Dry powder inhalers (DPI) are a commonly used device type to deliver medications to the lungs. The use of DPI devices is relatively straightforward. Typically, a pre-filled capsule containing the active pharmaceutical ingredient (API), normally a formulated blend of powder, is placed in a molded cavity within the device. Both ends of the capsule ends are then pierced using self-retracting needles that are built into the device, leaving two small openings therein. As the patient subsequently performs an inhalation through the device mouthpiece, the powder blend is dispersed out of the capsule and the DPI. The performance of the formulation and the device is often quantified in terms of the emitted dose (ED), i.e. the amount of API that makes it out of the device, and the fine particle dose (FPD), i.e. the amount of API that is expected to be delivered to the patient’s lung. While it is generally accepted that both of these quantities are dependent upon the device ‘resistance’—a measure of the air flowrate through the device at a given pressure drop that is primarily a function of the device inlet dimensions—the mechanisms of why that is so is not well understood.

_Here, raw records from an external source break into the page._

Fixpoint rstrip (s : string) : string :=
  match s with
  | String c s' =>
      match rstrip s' with
      | EmptyString => if is_space c then EmptyString else String c EmptyString
      | r => String c r
      end
  | EmptyString => s
  end.

(** Digit grouping: an underscore is allowed only between two digits.
    [prev] is the character before the head of [s]. *)
Fixpoint drop_underscores (prev : ascii) (s : string) : option string :=
  match s with
  | EmptyString => if Ascii.eqb prev "_" then None else Some EmptyString
  | String c s' =>
      if Ascii.eqb c "_" then
        if is_digit prev then drop_underscores c s' else None
      else if Ascii.eqb prev "_" && negb (is_digit c) then None
      else match drop_underscores c s' with
           | Some r => Some (String c r)
           | None => None
           end
  end.

(** [float(s)] for a [str]; [None] is [ValueError]. *)
Definition float_of_string (s : string) : option float :=
  match drop_underscores "000" (rstrip (lstrip s)) with
  | None => None
  | Some t =>
      let '(neg, u) := take_sign t in
      match parse_unsigned_float u with
      | Some f => Some (if neg then (- f)%float else f)
      | None => None
      end
  end.

(** Exact comparison of an [int] with a [float]; [None] when the float
    is a NaN. *)
Definition compare_int_float (z : Z) (f : float) : option comparison :=
  match Prim2SF f with
  | S754_nan => None
  | S754_infinity s => Some (if s then Gt else Lt)
  | S754_zero _ => Some (z ?= 0)
  | S754_finite s m e =>
      let mz := if s then Z.neg m else Z.pos m in
      Some (if 0 <=? e then z ?= mz * 2 ^ e else z * 2 ^ (- e) ?= mz)
  end.

Definition is_Lt (c : option comparison) : bool :=
  match c with Some Lt => true | _ => false end.
Definition is_Gt (c : option comparison) : bool :=
  match c with Some Gt => true | _ => false end.
Definition is_Eq (c : option comparison) : bool :=
  match c with Some Eq => true | _ => false end.

(** The numeric view of a document: [bool] is a subclass of [int]. *)
Inductive number : Type :=
| NInt (z : Z)
| NFloat (f : float).

Definition as_number (v : json) : option number :=
  match v with
  | JBool b => Some (NInt (Z.b2z b))
  | JInt z => Some (NInt z)
  | JFloat f => Some (NFloat f)
  | _ => None
  end.

Definition number_ltb (a b : number) : bool :=
  match a, b with
  | NInt x, NInt y => x <? y
  | NInt x, NFloat g => is_Lt (compare_int_float x g)
  | NFloat f, NInt y => is_Gt (compare_int_float y f)
  | NFloat f, NFloat g => PrimFloat.ltb f g
  end.

(** Equality as containers and dictionaries test it: identical objects are
    equal, and every NaN of a loaded document is the one object the
    decoder keeps for it. *)
Definition number_eqb (a b : number) : bool :=
  match a, b with
  | NInt x, NInt y => x =? y
  | NInt x, NFloat g => is_Eq (compare_int_float x g)
  | NFloat f, NInt y => is_Eq (compare_int_float y f)
  | NFloat f, NFloat g => PrimFloat.eqb f g || (is_nan f && is_nan g)
  end.

(** [a + b] on numbers: an [int] operand of a [float] is converted first. *)
Definition number_add (a b : number) : result number :=
  match a, b with
  | NInt x, NInt y => Ok (NInt (x + y))
  | NInt x, NFloat g => f <- float_of_int x ;; Ok (NFloat (f + g)%float)
  | NFloat f, NInt y => g <- float_of_int y ;; Ok (NFloat (f + g)%float)
  | NFloat f, NFloat g => Ok (NFloat (f + g)%float)
  end.

(** ** Truth, equality and order of documents *)

(** [bool(v)] *)
Definition truthy (v : json) : bool :=
  match v with
  | JNull => false
  | JBool b => b
  | JInt z => negb (z =? 0)
  | JFloat f => negb (PrimFloat.eqb f 0)
  | JStr s => negb (String.eqb s "")
  | JArr l => match l with [] => false | _ => true end
  | JObj m => match m with [] => false | _ => true end
  end.

Fixpoint assoc {V : Type} (k : string) (m : list (string * V)) : option V :=
  match m with
  | [] => None
  | (k', v) :: m' => if String.eqb k k' then Some v else assoc k m'
  end.

(** [a == b] *)
Fixpoint py_eq (a b : json) {struct a} : bool :=
  match a, b with
  | JNull, JNull => true
  | JStr s, JStr t => String.eqb s t
  | JArr l, JArr l' =>
      (fix all2 (l l' : list json) {struct l} : bool :=
         match l, l' with
         | [], [] => true
         | x :: r, y :: r' => py_eq x y && all2 r r'
         | _, _ => false
         end) l l'
  | JObj m, JObj m' =>
      (List.length m =? List.length m')%nat &&
      (fix all_in (m : list (string * json)) {struct m} : bool :=
         match m with
         | [] => true
         | (k, v) :: r =>
             match assoc k m' with
             | Some v' => py_eq v v' && all_in r
             | None => false
             end
         end) m
  | _, _ =>
      match as_number a, as_number b with
      | Some x, Some y => number_eqb x y
      | _, _ => false
      end
  end.

(** [a < b]; [None] is [TypeError].  Numbers compare with numbers, strings
    with strings by code point, lists with lists at their first unequal
    items (or by length); nothing else is ordered. *)
Fixpoint py_lt (a b : json) {struct a} : option bool :=
  match a, b with
  | JStr s, JStr t => Some (String.ltb s t)
  | JArr l, JArr l' =>
      (fix lex (l l' : list json) {struct l} : option bool :=
         match l, l' with
         | [], [] => Some false
         | [], _ :: _ => Some true
         | _ :: _, [] => Some false
         | x :: r, y :: r' => if py_eq x y then lex r r' else py_lt x y
         end) l l'
  | _, _ =>
      match as_number a, as_number b with
      | Some x, Some y => Some (number_ltb x y)
      | _, _ => None
      end
  end.

(** Lists and dictionaries cannot be dictionary keys. *)
Definition hashable (v : json) : bool :=
  match v with
  | JArr _ | JObj _ => false
  | _ => true
  end.

(** [x in [a, b, ...]] *)
Definition in_list (x : json) (l : list json) : bool :=
  existsb (fun y => py_eq y x) l.

(** [x in c] for a string [x]: an item of a list, a key of a dictionary, a
    substring of a string; [TypeError] for what is not a container. *)
Definition str_in (x : string) (c : json) : result bool :=
  match c with
  | JArr l => Ok (in_list (JStr x) l)
  | JObj m => Ok (match assoc x m with Some _ => true | None => false end)
  | JStr s => Ok (contains_substring x s)
  | _ => Raise TypeError
  end.

(** [for x in c]: the items of a list, the keys of a dictionary, the
    characters of a string. *)
Definition iterate (c : json) : result (list json) :=
  match c with
  | JArr l => Ok l
  | JObj m => Ok (map (fun kv => JStr (fst kv)) m)
  | JStr s => Ok (map JStr (chars s))
  | _ => Raise TypeError
  end.

(** ** Dictionaries *)

(** [d.get(k, default)]; only a dictionary has [get]. *)
Definition get_of (d : json) (k : string) (default : json) : result json :=
  match d with
  | JObj m => Ok (match assoc k m with Some v => v | None => default end)
  | _ => Raise AttributeError
  end.

Fixpoint assoc_set (k : string) (v : json) (m : list (string * json))
  : list (string * json) :=
  match m with
  | [] => [(k, v)]
  | (k', v') :: m' =>
      if String.eqb k k' then (k', v) :: m' else (k', v') :: assoc_set k v m'
  end.

(** [d[k] = v] for a string [k]: only a dictionary accepts it. *)
Definition setitem (d : json) (k : string) (v : json) : result json :=
  match d with
  | JObj m => Ok (JObj (assoc_set k v m))
  | _ => Raise TypeError
  end.

(** [s.lower()] on a document: only a string has [lower]. *)
Definition lower_of (v : json) : result string :=
  match v with
  | JStr s => Ok (lower s)
  | _ => Raise AttributeError
  end.

(** A dictionary of counts keyed by documents, in insertion order. *)
Definition counter : Type := list (json * Z).

Fixpoint count_of (k : json) (c : counter) : option Z :=
  match c with
  | [] => None
  | (k', n) :: c' => if py_eq k' k then Some n else count_of k c'
  end.

Fixpoint count_set (k : json) (n : Z) (c : counter) : counter :=
  match c with
  | [] => [(k, n)]
  | (k', n') :: c' =>
      if py_eq k' k then (k', n) :: c' else (k', n') :: count_set k n c'
  end.

(** [c[k] = c.get(k, 0) + 1]; [TypeError] for an unhashable key. *)
Definition increment (c : counter) (k : json) : result counter :=
  if hashable k then
    Ok (count_set k (match count_of k c with Some n => n | None => 0 end + 1) c)
  else Raise TypeError.

(** ** Sorting

    [sorted(l, key=f)] computes the key of every item first, then runs a
    stable comparison sort that only asks [<] of two keys.  The sort is
    modelled as a stable insertion sort: an item goes behind the items
    whose key is smaller than its own and before all others.  Every stable
    sort returns the same list when all the comparisons are defined; a
    [TypeError] of a comparison ends the sort. *)

Section Sorting.
Variable A : Type.

Fixpoint insert_keyed (x : json * A) (l : list (json * A))
  : result (list (json * A)) :=
  match l with
  | [] => Ok [x]
  | y :: l' =>
      match py_lt (fst y) (fst x) with
      | None => Raise TypeError
      | Some true => r <- insert_keyed x l' ;; Ok (y :: r)
      | Some false => Ok (x :: l)
      end
  end.

Fixpoint sort_keyed (l : list (json * A)) : result (list (json * A)) :=
  match l with
  | [] => Ok []
  | x :: l' => r <- sort_keyed l' ;; insert_keyed x r
  end.

Fixpoint with_keys (key : A -> result json) (l : list A)
  : result (list (json * A)) :=
  match l with
  | [] => Ok []
  | x :: l' => k <- key x ;; r <- with_keys key l' ;; Ok ((k, x) :: r)
  end.

Definition sorted (key : A -> result json) (l : list A) : result (list A) :=
  keyed <- with_keys key l ;;
  r <- sort_keyed keyed ;;
  Ok (map snd r).
End Sorting.

(** ** Library functions taken as given

    What the program calls and this development does not look into: the
    text of a list or dictionary ([str(v)]), JSON-Schema validation
    ([jsonschema.validate(instance, schema)], [None] when the instance
    passes, the exception otherwise), and
    [datetime.strptime(s, '%Y-%m-%d')] ([None] is [ValueError]). *)

Class Library : Type := {
  repr : json -> string;
  validate : json -> json -> option exn;
  strptime : string -> option (Z * Z * Z)
}.

(** [str(v)] *)
Definition str_of `{Library} (v : json) : string :=
  match v with
  | JStr s => s
  | _ => repr v
  end.

(** ** The hub on disk *)

(** What reading a file gives: [open] or the text decoding fails, the text
    is not JSON, or a document. *)
Inductive content : Type :=
| Unreadable
| Malformed
| Document (d : json).

Record file : Type := {
  name : string;
  data : content;
  modified : string   (* the last-modified time, as [isoformat()] prints it *)
}.

(** One line of the day's log file. *)
Inductive log_entry : Type :=
| InvalidJSON (path : string)       (* ERROR: Invalid JSON in <path>: ... *)
| InvalidSchema (path : string)     (* ERROR: Invalid manifest schema in <path>: ... *)
| FailedToLoad (path : string)      (* ERROR: Failed to load <path>: ... *)
| CreatedProject (project_name : string)
| AssignedTask (task agent project_name : string).

Record hub : Type := {
  projects : option (list file);
    (* the projects directory as [glob] lists it; [None] when it is missing *)
  shared_context : list (string * json);
    (* the shared-context directory: file name and document *)
  log : list log_entry;
  echoed : list string
    (* what [click.echo] printed *)
}.

Definition with_log (h : hub) (entries : list log_entry) : hub :=
  {| projects := projects h; shared_context := shared_context h;
     log := log h ++ entries; echoed := echoed h |}.

Definition with_echo (h : hub) (line : string) : hub :=
  {| projects := projects h; shared_context := shared_context h;
     log := log h; echoed := echoed h ++ [line] |}.

Definition with_projects (h : hub) (files : list file) : hub :=
  {| projects := Some files; shared_context := shared_context h;
     log := log h; echoed := echoed h |}.

Definition with_shared (h : hub) (fname : string) (d : json) : hub :=
  {| projects := projects h;
     shared_context := assoc_set fname d (shared_context h);
     log := log h; echoed := echoed h |}.

Fixpoint lookup_file (n : string) (files : list file) : option file :=
  match files with
  | [] => None
  | f :: files' => if String.eqb n (name f) then Some f else lookup_file n files'
  end.

(** [open(path, 'w')] followed by [json.dump]: the file is replaced when it
    exists and added to the directory otherwise. *)
Fixpoint write_file (f : file) (files : list file) : list file :=
  match files with
  | [] => [f]
  | g :: files' =>
      if String.eqb (name f) (name g) then f :: files'
      else g :: write_file f files'
  end.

This work concerns the development of a coupled computational fluid dynamics (CFD) and discrete element method (DEM) model that provides a mechanistic insight into factors that influence ED and FPD. Commercial software ANSYS Fluent and Rocky DEM were used to resolve the air flow and solid particles/powder momentum equations, respectively. Model results highlight the relationship between device design, flowrate, and the powder particle size distribution that in turn influences ED and FPD. The coupled model is also able to explain how device design and formulation factors affect the amount of powder retained in the capsule and the device after each device use. The predicted location and approximate quantity of in-capsule powder retention were found to be in a reasonable agreement with experimental data. Powder flow dynamics during its discharge from the capsule was also found to qualitatively agree with experimental high-speed video captures. The approach presented herein provides an example of how computational modeling can be used to inform device selection given the properties of the formulation in order to maximize ED and FPD.